Part I – An Overview of Jumping Biomechanics

Exhibit A: James White

This report is designed to give you, as an athlete, a more in depth view of how to improve your single leg vertical jumping ability. It is designed for a variety of readers; the athlete proficient at jumping off of two legs who struggles off one, the athlete who is already good off of one, but wishes to get better, a track and field jumper, or a coach hungry for new information. Jumping off of one leg can be tricky business, especially if your body is not really used to doing it. Many athletes want to have that pop off of one leg that allows them to get up quickly on a fast break in basketball to throw a nasty dunk down with authority. Despite their desire to do so, many athletes who are good at jumping off of two legs will just struggle getting up at all off of one leg and find themselves frustrated as to why they aren’t good at it. To help remedy this scenario, this article is designed to be a comprehensive resource in terms of what exactly goes into being a good single leg jumper. Being a track and field coach, I have worked with a lot of natural two leg jumpers and have been assessed with the task of turning them into one leg jumpers for the sake or long and triple jump. I feel that my experience with biomechanics in graduate school, my education on how track coaches teach the motor learning progression of single leg jumping, and then my own experience training two leg jumpers into one leg jumpers has given me a nice working knowledge of how to help any aspiring athlete increase their vertical off of one leg. I feel that there are three basic reasons that athletes tend either have or do not have single leg jumping

ability. These three reasons are: biomechanics/technique, muscle-tendon stiffness and motor learning/practice. This article will go into each of these topics in depth, but in a way that is easy to read and understand. Exercises designed to assist these factors will be given at the end of the report. If you don’t want to get into too much heavy reading, I have summarized the main technical points of jumping at the end of part II. Part IV is going to be where many of the corrective exercises for vertical jump off of one leg will be found, but in order to reap the maximal benefit regarding the increase of your one leg jump, you will want to at least scan through the entire report. The biomechanical factors of single leg jumping will be the first aspect covered. If you are someone reading this who just feels awkward when performing a single leg jump, this section will help you learn what the final product should work in getting up off of a single leg. Even if you feel your single leg jump technique is pretty sound, you still can benefit from a better knowledge of the exact biomechanical contributions to a good one leg jump. Finally, for any track and field coaches reading this, many of the concepts will be familiar, but you may find some concepts you were unaware of, and how to optimize the unilateral jump.

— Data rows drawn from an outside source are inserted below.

(** * UG4Tests: the regression and unit test harness, embedded and verified

    The development follows the repository:
    - [IEEE]            the element types [float] and [double] (IEEE 754
                        binary32 and binary64), on the Standard Library's
                        executable specification of floating point;
    - [RegressionTests] [regression_tests/testcase.h] and
                        [regression_tests/laplace.cpp];
    - [VectorTests]     the vector functions exercised by
                        [unit_tests/vector_tests.cpp]. *)

From Stdlib Require Import ZArith QArith List String Bool Lia.
From Stdlib Require Import Ascii DecimalString.
From Stdlib Require Import Floats.SpecFloat.
Import ListNotations.

Local Open Scope string_scope.
Local Open Scope list_scope.
Local Open Scope Z_scope.

(* ================================================================== *)
(** * Floating point element types *)

Module IEEE.

(** A floating point format, as [SpecFloat] parameterises it: [prec] bits of
    mantissa (the implicit bit included), infinities at exponent [emax]. *)
Class ValueType : Type := { prec : Z; emax : Z }.

(** C++ [float] and [double] on the targets UG4 builds for. *)
#[export] Instance float : ValueType := {| prec := 24; emax := 128 |}.
#[export] Instance double : ValueType := {| prec := 53; emax := 1024 |}.

(** Values of either type; the operations below round to the format. *)
Definition value : Type := spec_float.

Section Ops.
Context {T : ValueType}.

Definition add (x y : value) : value := SFadd prec emax x y.
Definition sub (x y : value) : value := SFsub prec emax x y.
Definition mul (x y : value) : value := SFmul prec emax x y.
Definition div (x y : value) : value := SFdiv prec emax x y.

(** Conversion of an integer, as in [c = 0] or the weight [2]. *)
Definition of_int (z : Z) : value := binary_normalize prec emax z 0 false.

(** A decimal literal [n / 10^k] of the program text, rounded to nearest:
    both operands are exact in every case used, so the quotient is the
    correctly rounded value of the literal. *)
Definition literal (n : Z) (k : nat) : value :=
  div (of_int n) (of_int (10 ^ Z.of_nat k)).

Definition valid (x : value) : bool := valid_binary prec emax x.
End Ops.

Definition abs (x : value) : value := SFabs x.
Definition ltb (x y : value) : bool := SFltb x y.
Definition leb (x y : value) : bool := SFleb x y.
(** C++ [==]: [+0 == -0], and a NaN equals nothing. *)
Definition eqb (x y : value) : bool := SFeqb x y.

Definition is_nan (x : value) : bool :=
  match x with S754_nan => true | _ => false end.

Definition zero : value := S754_zero false.
Definition neg_zero : value := S754_zero true.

Track coaches can use these principles to optimize their athlete’s technique and power

Single leg jumping on the basic level is actually more dependant on technique rather than just raw power. It is typically a skill that most athletes either seem to have or do not have. It is not all that hard to turn a natural one leg jumper into a two leg jumper through strength training methods, but doing the reverse, turning a natural two leg jumper into someone good at jumping off of one can be a difficult process. Although complicated, jumping off of one leg helps athletes to take serious advantage of the horizontal speed that they can generate, and then turn that speed into vertical velocity. Jumping off of one foot is a more efficient way for athletes to convert speed into vertical than jumping off of two feet, and often can be used to reach vertical leaps well into the 30’s and sometimes 40’s without having the large amounts of strength or power that their two leg jumping counterparts might have. So how exactly does single leg jumping work? Well first let’s look at the basic principle that is a must for any athlete to get of the ground regardless of one or two leg jumping style. Lowering the Center of Gravity

No matter what your natural jumping style is: one or two legs, or even in a standing jump; you must lower your center of gravity (COG) in order to propel yourself upwards. In case you didn’t know, your COG is an imaginary point just a few inches below your belly button and in the center of your body, it represents the one point in your body where you would be perfectly balanced if it was suspended from an imaginary string.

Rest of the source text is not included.